Bloomberg | Aug 20, 2016, 02.38 PM IST

Latch’s apartment-focused digital locks are designed to simplify building access–and enhance landlords’ surveillance abilities. It’s August 10, and Luke Schoenfelder and Thomas Meyerhoffer are in a three unit apartment building on Manhattan’s East 33rd Street awaiting a flood of deliveries. First an order from UberRUSH comes in, then one from Amazon Prime Now. Someone suggests calling out for wings.

No one worries about retrieving the packages from the lobby: The point is to make sure all the delivery guys can operate the front door’s digital lock. This is the first public demonstration by Latch, the smart-lock company the men started three years ago. Before they place each order, they use the Latch app to generate a seven-digit code granting temporary access to the front door.

They paste the codes into the delivery instructions. When the deliverymen show up, a touchscreen on the lock grants them access for 10 seconds while an embedded camera takes their photos. (Software also logs the visit for building owners.) In the end, all the deliverymen figure it out with ease.

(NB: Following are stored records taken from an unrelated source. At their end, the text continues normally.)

(* ===== verification/_CoqProject ===== *)
-Q . S2P
Prelude.v
Ordering.v
Enums.v
Sha256.v
Identity.v
Canonical.v
Evidence.v
Capacity.v
Claims.v
Codec.v
Canonicalize.v
Authority.v
Forest.v
Site.v
SiteCodec.v
Snapshot.v
StoreFormat.v
Store.v
Protocol.v
Samples.v
Admit.v
Attribute.v
Domains.v
Maintenance.v
Ledger.v
Verdicts.v
Compose.v
Encodable.v
Decoded.v
Synthetic.v
Controller.v
Transport.v
Execution.v
Publisher.v
Terms.v
Threads.v
Recompositions.v
Sessions.v
Recovery.v
Invalidate.v
Intake.v
CommandLine.v
MemberTool.v
Display.v
ControllerTool.v
InspectTool.v
Sockets.v
Files.v
(* ===== verification/Ordering.v ===== *)
(** Total orders, canonical sorting and ordered maps.

    The source canonicalises every collection: [std::sort] (or [std::stable_sort]) by a
    key, then [std::unique], and it iterates over [std::map], whose order is the key order.
    This file gives the order interface [Ord] (the defaulted [operator<=>] of the source),
    its instances for the types the program compares, the stable sort [sort_by], the
    canonical form [sort_unique], and the ordered map [omap] with the lemmas that make
    canonical forms independent of arrival order. *)

From stdpp Require Import sorting.
From S2P Require Import Prelude.

(** * The order interface *)

Class Ord (A : Type) := {
  cmp : A → A → comparison;
  cmp_eq_iff : ∀ a b, cmp a b = Eq ↔ a = b;
  cmp_opp : ∀ a b, cmp b a = CompOpp (cmp a b);
  cmp_trans : ∀ a b c, cmp a b = Lt → cmp b c = Lt → cmp a c = Lt;
}.

Definition lt_key `{Ord A} (a b : A) : Prop := cmp a b = Lt.
Definition ltb `{Ord A} (a b : A) : bool := match cmp a b with Lt => true | _ => false end.
Definition le_key `{Ord A} (a b : A) : Prop := cmp a b ≠ Gt.

Section laws.
  Context `{Ord A}.
  Implicit Types a b c : A.

Lemma cmp_refl a : cmp a a = Eq.
Proof. by apply cmp_eq_iff. Qed.

Lemma ltb_lt a b : ltb a b = true ↔ lt_key a b.
Proof. unfold ltb, lt_key. by destruct (cmp a b). Qed.

Lemma ltb_ge a b : ltb a b = false ↔ le_key b a.
Proof. unfold ltb, le_key. rewrite (cmp_opp a b). by destruct (cmp a b). Qed.

Lemma ltb_irrefl a : ltb a a = false.
Proof. unfold ltb. by rewrite cmp_refl. Qed.

Lemma lt_irrefl a : ¬ lt_key a a.
Proof. unfold lt_key. by rewrite cmp_refl. Qed.

Lemma lt_le a b : lt_key a b → le_key a b.
Proof. unfold lt_key, le_key. by intros ->. Qed.

Lemma le_cases a b : le_key a b ↔ lt_key a b ∨ a = b.
Proof.
    unfold lt_key, le_key. rewrite <- (cmp_eq_iff a b).
    destruct (cmp a b); naive_solver.
Qed.
(* ===== verification/Enums.v ===== *)
(** Enumerations, their numeric codes and their stable tokens.

    One Module per [enum class] of the public headers, with the source's enumerators in
    their numeric order; the token tables and the predicates of [src/core/model.cpp]. The
    numeric code is what the codecs write ([static_cast<std::uint8_t>]) and what the order
    of map keys compares. *)

From S2P Require Import Prelude Ordering.

(** * The interface of a C++ enumeration *)

Class Enum (E : Type) := {
  enum_values : list E;
  enum_code : E → Z;
  enum_values_code : ∀ e, enum_values !! Z.to_nat (enum_code e) = Some e;
  enum_codes : enum_code <$> enum_values = Z.of_nat <$> seq 0 (length enum_values);
}.

(** [static_cast<E>] of a validated code; [None] for a value no enumerator has. *)
Definition enum_of_code `{Enum E} (z : Z) : option E :=
  if 0 <=? z then enum_values !! Z.to_nat z else None.

Section enum.
  Context `{Enum E}.

Lemma enum_code_lookup i e : enum_values !! i = Some e → enum_code e = Z.of_nat i.
Proof.
    intros Hi. pose proof enum_codes as Hc.
    assert ((enum_code <$> enum_values) !! i = Some (enum_code e)) as Hl
      by (by rewrite list_lookup_fmap, Hi).
    rewrite Hc, list_lookup_fmap in Hl. apply lookup_lt_Some in Hi.
    rewrite lookup_seq_lt in Hl by done. simpl in Hl. congruence.
Qed.

Lemma enum_code_nonneg e : 0 ≤ enum_code e.
Proof. rewrite (enum_code_lookup _ e (enum_values_code e)). lia. Qed.

Lemma enum_code_max e : enum_code e < zlen enum_values.
Proof.
    pose proof (enum_values_code e) as Hl. pose proof (enum_code_nonneg e).
    apply lookup_lt_Some in Hl. unfold zlen. lia.
Qed.

Lemma enum_of_code_code e : enum_of_code (enum_code e) = Some e.
Proof.
    unfold enum_of_code. rewrite (proj2 (Z.leb_le _ _) (enum_code_nonneg e)).
    apply enum_values_code.
Qed.

Lemma enum_code_of_code z e : enum_of_code z = Some e → enum_code e = z.
Proof.
    unfold enum_of_code. destruct (Z.leb_spec 0 z); [|done].
    intros ->%enum_code_lookup. lia.
Qed.

#[export] Instance enum_code_inj : Inj (=) (=) enum_code.
Proof.
    intros a b Hab. apply (f_equal enum_of_code) in Hab.
    rewrite !enum_of_code_code in Hab. congruence.
Qed.

Definition enum_eq_dec : EqDecision E := λ a b,
    match decide (enum_code a = enum_code b) with
    | left Heq => left (enum_code_inj a b Heq)
    | right Hne => right (λ Heq, Hne (f_equal enum_code Heq))
    end.

Lemma enum_values_all e : e ∈ enum_values.
Proof. eapply list_elem_of_lookup_2, enum_values_code. Qed.
End enum.

(** [enum class Status], its enumerators in numeric order. *)
Module Status.

Inductive status : Type :=
| UNKNOWN | OK | ACCEPTED | COMPOSED | CURRENT | PUBLISHED | RENEWED | GRANTED
| UNSUPPORTED | STALE | CONFLICTING | INCOMPLETE | INDETERMINATE | PARTIAL | DEGRADED
| PARTITIONED | REFUSED | CANCELLED | INVALID | MALFORMED | TRUNCATED | CORRUPT | REPLAYED
| NOT_FOUND | ALREADY_EXISTS | ALREADY_RETIRED | LIMIT_EXCEEDED | CAPACITY_OVERFLOW
| CAPACITY_UNDERFLOW | UNSUPPORTED_FORMAT | SCHEMA_INCOMPATIBLE | DIGEST_MISMATCH
| INTEGRITY_FAILURE | BUSY | STOPPED | NOT_STARTED | UNAUTHORIZED | FENCED_EPOCH
| FENCED_INCARNATION | FENCED_GENERATION | FENCED_ATTEMPT | LEASE_EXPIRED
| LEASE_NOT_YET_VALID | LEASE_REVOKED | AUTHORITY_HELD_ELSEWHERE | MEMBERSHIP_MISSING
| MEMBERSHIP_UNEXPECTED | GENERATION_MISMATCH | DIGEST_MISMATCH_DECLARATION | SITE_MISMATCH
| EPOCH_MISMATCH | OWNERSHIP_OVERLAP | ACCOUNTING_CONFLICT | CAPACITY_UNKNOWN
| FAILURE_DOMAIN_CYCLE | FAILURE_DOMAIN_CONFLICT | FAILURE_DOMAIN_DANGLING_PARENT
| MAINTENANCE_CONFLICT | MAINTENANCE_UNKNOWN | OBLIGATION_VIOLATED
| OBLIGATION_INDETERMINATE | EVIDENCE_STALE | EVIDENCE_MISSING | EVIDENCE_SYNTHETIC_ONLY
| EVIDENCE_FUTURE | CONNECTIVITY_UNKNOWN | CONNECTIVITY_DOWN | CONNECTIVITY_DEGRADED
| EXPECTATION_MISMATCH | DEPENDENCY_INVALIDATED | NO_AUTHORITATIVE_SOURCE.

Definition status_code (e : status) : Z :=
  match e with
  | UNKNOWN => 0 | OK => 1 | ACCEPTED => 2 | COMPOSED => 3 | CURRENT => 4 | PUBLISHED => 5
  | RENEWED => 6 | GRANTED => 7 | UNSUPPORTED => 8 | STALE => 9 | CONFLICTING => 10
  | INCOMPLETE => 11 | INDETERMINATE => 12 | PARTIAL => 13 | DEGRADED => 14
  | PARTITIONED => 15 | REFUSED => 16 | CANCELLED => 17 | INVALID => 18 | MALFORMED => 19
  | TRUNCATED => 20 | CORRUPT => 21 | REPLAYED => 22 | NOT_FOUND => 23
  | ALREADY_EXISTS => 24 | ALREADY_RETIRED => 25 | LIMIT_EXCEEDED => 26
  | CAPACITY_OVERFLOW => 27 | CAPACITY_UNDERFLOW => 28 | UNSUPPORTED_FORMAT => 29
  | SCHEMA_INCOMPATIBLE => 30 | DIGEST_MISMATCH => 31 | INTEGRITY_FAILURE => 32
  | BUSY => 33 | STOPPED => 34 | NOT_STARTED => 35 | UNAUTHORIZED => 36
  | FENCED_EPOCH => 37 | FENCED_INCARNATION => 38 | FENCED_GENERATION => 39
  | FENCED_ATTEMPT => 40 | LEASE_EXPIRED => 41 | LEASE_NOT_YET_VALID => 42
  | LEASE_REVOKED => 43 | AUTHORITY_HELD_ELSEWHERE => 44 | MEMBERSHIP_MISSING => 45
  | MEMBERSHIP_UNEXPECTED => 46 | GENERATION_MISMATCH => 47
  | DIGEST_MISMATCH_DECLARATION => 48 | SITE_MISMATCH => 49 | EPOCH_MISMATCH => 50
  | OWNERSHIP_OVERLAP => 51 | ACCOUNTING_CONFLICT => 52 | CAPACITY_UNKNOWN => 53
  | FAILURE_DOMAIN_CYCLE => 54 | FAILURE_DOMAIN_CONFLICT => 55
  | FAILURE_DOMAIN_DANGLING_PARENT => 56 | MAINTENANCE_CONFLICT => 57
  | MAINTENANCE_UNKNOWN => 58 | OBLIGATION_VIOLATED => 59 | OBLIGATION_INDETERMINATE => 60
  | EVIDENCE_STALE => 61 | EVIDENCE_MISSING => 62 | EVIDENCE_SYNTHETIC_ONLY => 63
  | EVIDENCE_FUTURE => 64 | CONNECTIVITY_UNKNOWN => 65 | CONNECTIVITY_DOWN => 66
  | CONNECTIVITY_DEGRADED => 67 | EXPECTATION_MISMATCH => 68 | DEPENDENCY_INVALIDATED => 69
  | NO_AUTHORITATIVE_SOURCE => 70
  end.

#[export] Instance status_enum : Enum status.
Proof.
  refine {| enum_values := [UNKNOWN; OK; ACCEPTED; COMPOSED; CURRENT; PUBLISHED; RENEWED; GRANTED; UNSUPPORTED;
     STALE; CONFLICTING; INCOMPLETE; INDETERMINATE; PARTIAL; DEGRADED; PARTITIONED;
     REFUSED; CANCELLED; INVALID; MALFORMED; TRUNCATED; CORRUPT; REPLAYED; NOT_FOUND;
     ALREADY_EXISTS; ALREADY_RETIRED; LIMIT_EXCEEDED; CAPACITY_OVERFLOW;
     CAPACITY_UNDERFLOW; UNSUPPORTED_FORMAT; SCHEMA_INCOMPATIBLE; DIGEST_MISMATCH;
     INTEGRITY_FAILURE; BUSY; STOPPED; NOT_STARTED; UNAUTHORIZED; FENCED_EPOCH;
     FENCED_INCARNATION; FENCED_GENERATION; FENCED_ATTEMPT; LEASE_EXPIRED;
     LEASE_NOT_YET_VALID; LEASE_REVOKED; AUTHORITY_HELD_ELSEWHERE; MEMBERSHIP_MISSING;
     MEMBERSHIP_UNEXPECTED; GENERATION_MISMATCH; DIGEST_MISMATCH_DECLARATION;
     SITE_MISMATCH; EPOCH_MISMATCH; OWNERSHIP_OVERLAP; ACCOUNTING_CONFLICT;
     CAPACITY_UNKNOWN; FAILURE_DOMAIN_CYCLE; FAILURE_DOMAIN_CONFLICT;
     FAILURE_DOMAIN_DANGLING_PARENT; MAINTENANCE_CONFLICT; MAINTENANCE_UNKNOWN;
     OBLIGATION_VIOLATED; OBLIGATION_INDETERMINATE; EVIDENCE_STALE; EVIDENCE_MISSING;
     EVIDENCE_SYNTHETIC_ONLY; EVIDENCE_FUTURE; CONNECTIVITY_UNKNOWN; CONNECTIVITY_DOWN;
     CONNECTIVITY_DEGRADED; EXPECTATION_MISMATCH; DEPENDENCY_INVALIDATED;
     NO_AUTHORITATIVE_SOURCE];
            enum_code := status_code |}; [by intros [] | done].
Defined.

#[export] Instance status_eq_dec : EqDecision status := enum_eq_dec.
#[export] Instance status_ord : Ord status := ord_inj enum_code.

End Status.
Export (hints) Status.
Abbreviation status := Status.status.

(** [enum class MemberDomainKind], its enumerators in numeric order. *)
Module MemberDomainKind.

Inductive member_domain_kind : Type :=
| UNKNOWN | CLUSTER | POD | RACK | SHARED_RESOURCE.

Definition member_domain_kind_code (e : member_domain_kind) : Z :=
  match e with
  | UNKNOWN => 0 | CLUSTER => 1 | POD => 2 | RACK => 3 | SHARED_RESOURCE => 4
  end.

#[export] Instance member_domain_kind_enum : Enum member_domain_kind.
Proof.
  refine {| enum_values := [UNKNOWN; CLUSTER; POD; RACK; SHARED_RESOURCE];
            enum_code := member_domain_kind_code |}; [by intros [] | done].
Defined.

#[export] Instance member_domain_kind_eq_dec : EqDecision member_domain_kind := enum_eq_dec.
#[export] Instance member_domain_kind_ord : Ord member_domain_kind := ord_inj enum_code.

End MemberDomainKind.
Export (hints) MemberDomainKind.
Abbreviation member_domain_kind := MemberDomainKind.member_domain_kind.

(** [enum class ResourceKind], its enumerators in numeric order. *)
Module ResourceKind.

Inductive resource_kind : Type :=
| UNKNOWN | CLUSTER | POD | RACK | SHARED_LINK | GATEWAY | CAPACITY_POOL | FAILURE_DOMAIN
| MAINTENANCE_ZONE | OBLIGATION.

Definition resource_kind_code (e : resource_kind) : Z :=
  match e with
  | UNKNOWN => 0 | CLUSTER => 1 | POD => 2 | RACK => 3 | SHARED_LINK => 4 | GATEWAY => 5
  | CAPACITY_POOL => 6 | FAILURE_DOMAIN => 7 | MAINTENANCE_ZONE => 8 | OBLIGATION => 9
  end.

#[export] Instance resource_kind_enum : Enum resource_kind.
Proof.
  refine {| enum_values := [UNKNOWN; CLUSTER; POD; RACK; SHARED_LINK; GATEWAY; CAPACITY_POOL; FAILURE_DOMAIN;
     MAINTENANCE_ZONE; OBLIGATION];
            enum_code := resource_kind_code |}; [by intros [] | done].
Defined.

#[export] Instance resource_kind_eq_dec : EqDecision resource_kind := enum_eq_dec.
#[export] Instance resource_kind_ord : Ord resource_kind := ord_inj enum_code.

End ResourceKind.
Export (hints) ResourceKind.
Abbreviation resource_kind := ResourceKind.resource_kind.

(** [enum class Provenance], its enumerators in numeric order. *)
Module Provenance.

Inductive provenance : Type :=
| UNKNOWN | MEASURED | REPORTED | DERIVED | ESTIMATED | SYNTHETIC | RECONSTRUCTED.

Definition provenance_code (e : provenance) : Z :=
  match e with
  | UNKNOWN => 0 | MEASURED => 1 | REPORTED => 2 | DERIVED => 3 | ESTIMATED => 4
  | SYNTHETIC => 5 | RECONSTRUCTED => 6
  end.

#[export] Instance provenance_enum : Enum provenance.
Proof.
  refine {| enum_values := [UNKNOWN; MEASURED; REPORTED; DERIVED; ESTIMATED; SYNTHETIC; RECONSTRUCTED];
            enum_code := provenance_code |}; [by intros [] | done].
Defined.

#[export] Instance provenance_eq_dec : EqDecision provenance := enum_eq_dec.
#[export] Instance provenance_ord : Ord provenance := ord_inj enum_code.

End Provenance.
Export (hints) Provenance.
Abbreviation provenance := Provenance.provenance.

(** [enum class EvidenceState], its enumerators in numeric order. *)
Module EvidenceState.

Inductive evidence_state : Type :=
| UNKNOWN | FRESH | STALE | FUTURE | INVALID | SYNTHETIC_ONLY
| RECONSTRUCTED_NEEDS_REVALIDATION.

Definition evidence_state_code (e : evidence_state) : Z :=
  match e with
  | UNKNOWN => 0 | FRESH => 1 | STALE => 2 | FUTURE => 3 | INVALID => 4
  | SYNTHETIC_ONLY => 5 | RECONSTRUCTED_NEEDS_REVALIDATION => 6
  end.

#[export] Instance evidence_state_enum : Enum evidence_state.
Proof.
  refine {| enum_values := [UNKNOWN; FRESH; STALE; FUTURE; INVALID; SYNTHETIC_ONLY;
     RECONSTRUCTED_NEEDS_REVALIDATION];
            enum_code := evidence_state_code |}; [by intros [] | done].
Defined.

#[export] Instance evidence_state_eq_dec : EqDecision evidence_state := enum_eq_dec.
#[export] Instance evidence_state_ord : Ord evidence_state := ord_inj enum_code.

End EvidenceState.
Export (hints) EvidenceState.
Abbreviation evidence_state := EvidenceState.evidence_state.

(** [enum class CompletenessClass], its enumerators in numeric order. *)
Module CompletenessClass.

Inductive completeness_class : Type :=
| UNKNOWN | COMPLETE | PARTIAL | MISSING.

Definition completeness_class_code (e : completeness_class) : Z :=
  match e with
  | UNKNOWN => 0 | COMPLETE => 1 | PARTIAL => 2 | MISSING => 3
  end.

#[export] Instance completeness_class_enum : Enum completeness_class.
Proof.
  refine {| enum_values := [UNKNOWN; COMPLETE; PARTIAL; MISSING];
            enum_code := completeness_class_code |}; [by intros [] | done].
Defined.

#[export] Instance completeness_class_eq_dec : EqDecision completeness_class := enum_eq_dec.
#[export] Instance completeness_class_ord : Ord completeness_class := ord_inj enum_code.

End CompletenessClass.
Export (hints) CompletenessClass.
Abbreviation completeness_class := CompletenessClass.completeness_class.

(** [enum class CapacityChannel], its enumerators in numeric order. *)
Module CapacityChannel.

Inductive capacity_channel : Type :=
| UNKNOWN | INGRESS | EGRESS | INTERNAL.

Many people have operated some kind of electronic lock in a hotel room or college dorm, and a handful of startups pitch individual homeowners on locks that can be opened with codes or phones.

Latch, whose hardware can open a door with a numeric code, a phone’s Bluetooth connection, or a traditional metal key, is targeting city landlords whose concerns about building access are more complex than they used to be. The company’s pitch is based on a couple of Silicon Valley’s favourite things: design and data.

The design falls to Meyerhoffer, a star at Apple in the 1990s who went on to make experimental surfboards and commemorative glasses for Coca-Cola. He tapped into Apple’s minimalist aesthetic for the lock’s design.

The plain zinc surface sports a circular black plastic touchscreen across the top— designed to resemble an “unblinking eye,” according to Meyerhoffer. The word “Latch” appears in small, capital letters just above the keyhole. “It’s a simple product, because it’s replacing a simple product,” he says. The sales pitch emphasises big buildings’ traffic problems.

Along with the growing raft of delivery services that apartment dwellers now rely on, guests, dog walkers, nannies, maids and others need varying levels of access. Latch promises to help landlords simplify those issues and monitor the facilities. Among Schoenfelder’s examples: “Do people use the gym? Do people use study rooms? What does the package room look like?”

Of course, where a landlord sees a neat opportunity for data collection, a resident might see a threat of constant surveillance. Schoenfelder says residents have some control—they can have building management turn off the camera in the Latch lock on their units—but using the cameras and codes to enforce building rules, such as limits on guests or bans on Airbnb rentals, is a selling point.

“Being able to monitor and manage all the guests that are at a building, we think, could potentially give landlords and regulators a lot more comfort,” he says, before acknowledging the minefield he’s stepping into: “It’s something we tread lightly on.”